Data supplied

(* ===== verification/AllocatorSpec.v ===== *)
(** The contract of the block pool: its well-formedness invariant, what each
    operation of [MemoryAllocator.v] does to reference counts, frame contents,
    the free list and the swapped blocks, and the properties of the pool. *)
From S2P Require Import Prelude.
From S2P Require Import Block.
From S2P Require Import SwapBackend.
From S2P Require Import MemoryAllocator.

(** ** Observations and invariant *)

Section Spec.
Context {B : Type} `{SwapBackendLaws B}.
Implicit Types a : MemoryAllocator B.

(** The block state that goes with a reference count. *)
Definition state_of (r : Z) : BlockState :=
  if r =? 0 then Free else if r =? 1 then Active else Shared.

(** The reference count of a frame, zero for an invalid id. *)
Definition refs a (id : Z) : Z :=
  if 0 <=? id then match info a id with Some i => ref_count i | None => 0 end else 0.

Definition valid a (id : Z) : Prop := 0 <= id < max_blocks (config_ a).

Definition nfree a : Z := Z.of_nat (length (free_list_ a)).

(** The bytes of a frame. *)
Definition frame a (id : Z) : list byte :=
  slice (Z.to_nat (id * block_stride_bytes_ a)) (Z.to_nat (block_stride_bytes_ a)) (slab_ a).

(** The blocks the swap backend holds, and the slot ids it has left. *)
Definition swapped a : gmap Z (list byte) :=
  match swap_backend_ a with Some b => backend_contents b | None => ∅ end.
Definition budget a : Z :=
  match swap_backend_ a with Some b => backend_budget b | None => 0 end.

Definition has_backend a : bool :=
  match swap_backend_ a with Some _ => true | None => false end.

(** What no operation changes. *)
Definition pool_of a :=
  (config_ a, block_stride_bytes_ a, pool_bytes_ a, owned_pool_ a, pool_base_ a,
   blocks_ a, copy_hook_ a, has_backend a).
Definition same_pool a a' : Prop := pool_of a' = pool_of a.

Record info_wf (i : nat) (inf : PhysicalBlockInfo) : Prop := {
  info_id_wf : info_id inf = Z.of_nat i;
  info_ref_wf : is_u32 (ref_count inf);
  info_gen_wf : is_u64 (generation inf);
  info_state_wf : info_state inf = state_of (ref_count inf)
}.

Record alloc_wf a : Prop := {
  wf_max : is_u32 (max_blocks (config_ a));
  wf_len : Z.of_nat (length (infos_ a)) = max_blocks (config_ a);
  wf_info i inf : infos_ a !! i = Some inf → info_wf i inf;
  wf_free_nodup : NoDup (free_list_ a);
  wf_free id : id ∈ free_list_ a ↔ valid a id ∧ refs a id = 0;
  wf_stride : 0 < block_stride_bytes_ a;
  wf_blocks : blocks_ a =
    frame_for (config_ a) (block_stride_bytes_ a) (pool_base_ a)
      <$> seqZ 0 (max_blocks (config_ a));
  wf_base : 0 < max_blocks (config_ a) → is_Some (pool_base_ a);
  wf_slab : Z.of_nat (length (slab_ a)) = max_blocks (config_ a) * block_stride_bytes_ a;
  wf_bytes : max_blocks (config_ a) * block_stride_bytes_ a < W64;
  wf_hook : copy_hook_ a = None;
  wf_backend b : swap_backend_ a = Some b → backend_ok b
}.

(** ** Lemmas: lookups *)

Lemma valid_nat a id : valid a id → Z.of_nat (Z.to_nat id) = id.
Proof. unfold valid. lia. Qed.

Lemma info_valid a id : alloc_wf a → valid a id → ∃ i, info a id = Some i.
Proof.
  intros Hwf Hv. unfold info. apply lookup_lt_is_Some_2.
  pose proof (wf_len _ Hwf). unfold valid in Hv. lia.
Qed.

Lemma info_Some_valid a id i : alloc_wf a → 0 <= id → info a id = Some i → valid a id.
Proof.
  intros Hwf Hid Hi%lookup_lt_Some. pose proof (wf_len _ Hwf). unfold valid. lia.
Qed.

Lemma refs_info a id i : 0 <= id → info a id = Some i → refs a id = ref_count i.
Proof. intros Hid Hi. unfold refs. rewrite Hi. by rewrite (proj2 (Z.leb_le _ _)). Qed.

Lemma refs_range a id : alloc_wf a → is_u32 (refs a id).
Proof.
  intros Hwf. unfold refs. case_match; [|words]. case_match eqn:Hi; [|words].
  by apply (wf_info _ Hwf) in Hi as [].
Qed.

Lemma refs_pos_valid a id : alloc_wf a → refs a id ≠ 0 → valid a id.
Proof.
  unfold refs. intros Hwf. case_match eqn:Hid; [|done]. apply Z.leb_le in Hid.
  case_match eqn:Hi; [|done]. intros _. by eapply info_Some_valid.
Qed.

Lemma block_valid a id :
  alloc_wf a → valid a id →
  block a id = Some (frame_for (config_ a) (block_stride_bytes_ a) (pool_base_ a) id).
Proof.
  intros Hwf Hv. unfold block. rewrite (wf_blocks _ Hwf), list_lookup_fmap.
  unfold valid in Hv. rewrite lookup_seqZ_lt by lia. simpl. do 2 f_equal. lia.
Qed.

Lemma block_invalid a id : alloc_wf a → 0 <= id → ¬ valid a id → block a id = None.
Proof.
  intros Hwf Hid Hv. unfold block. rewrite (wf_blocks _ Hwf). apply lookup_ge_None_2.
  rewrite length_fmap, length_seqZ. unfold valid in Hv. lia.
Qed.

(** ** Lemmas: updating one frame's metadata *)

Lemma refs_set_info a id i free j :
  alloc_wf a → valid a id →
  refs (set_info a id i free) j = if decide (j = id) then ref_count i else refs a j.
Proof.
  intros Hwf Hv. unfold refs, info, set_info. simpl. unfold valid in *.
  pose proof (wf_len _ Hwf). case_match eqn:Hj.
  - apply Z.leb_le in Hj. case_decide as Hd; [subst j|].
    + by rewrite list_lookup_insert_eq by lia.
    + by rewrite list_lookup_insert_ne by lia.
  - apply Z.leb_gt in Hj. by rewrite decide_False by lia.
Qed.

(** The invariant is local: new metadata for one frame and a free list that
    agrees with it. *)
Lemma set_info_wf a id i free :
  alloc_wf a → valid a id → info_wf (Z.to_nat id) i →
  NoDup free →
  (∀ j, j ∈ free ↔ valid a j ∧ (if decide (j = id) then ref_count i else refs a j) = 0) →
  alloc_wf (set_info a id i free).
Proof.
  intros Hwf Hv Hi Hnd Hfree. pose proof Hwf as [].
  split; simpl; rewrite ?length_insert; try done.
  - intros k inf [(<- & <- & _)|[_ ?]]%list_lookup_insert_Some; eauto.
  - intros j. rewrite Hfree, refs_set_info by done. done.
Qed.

Exercise
Which lines run from the one holding "pose proof (wf_len _ Hwf). case_match" through the one holding "split; simpl; rewrite" in the records above? Repeat them exactly, both included, and nothing more.

Response
  pose proof (wf_len _ Hwf). case_match eqn:Hj.
  - apply Z.leb_le in Hj. case_decide as Hd; [subst j|].
    + by rewrite list_lookup_insert_eq by lia.
    + by rewrite list_lookup_insert_ne by lia.
  - apply Z.leb_gt in Hj. by rewrite decide_False by lia.
Qed.

(** The invariant is local: new metadata for one frame and a free list that
    agrees with it. *)
Lemma set_info_wf a id i free :
  alloc_wf a → valid a id → info_wf (Z.to_nat id) i →
  NoDup free →
  (∀ j, j ∈ free ↔ valid a j ∧ (if decide (j = id) then ref_count i else refs a j) = 0) →
  alloc_wf (set_info a id i free).
Proof.
  intros Hwf Hv Hi Hnd Hfree. pose proof Hwf as [].
  split; simpl; rewrite ?length_insert; try done.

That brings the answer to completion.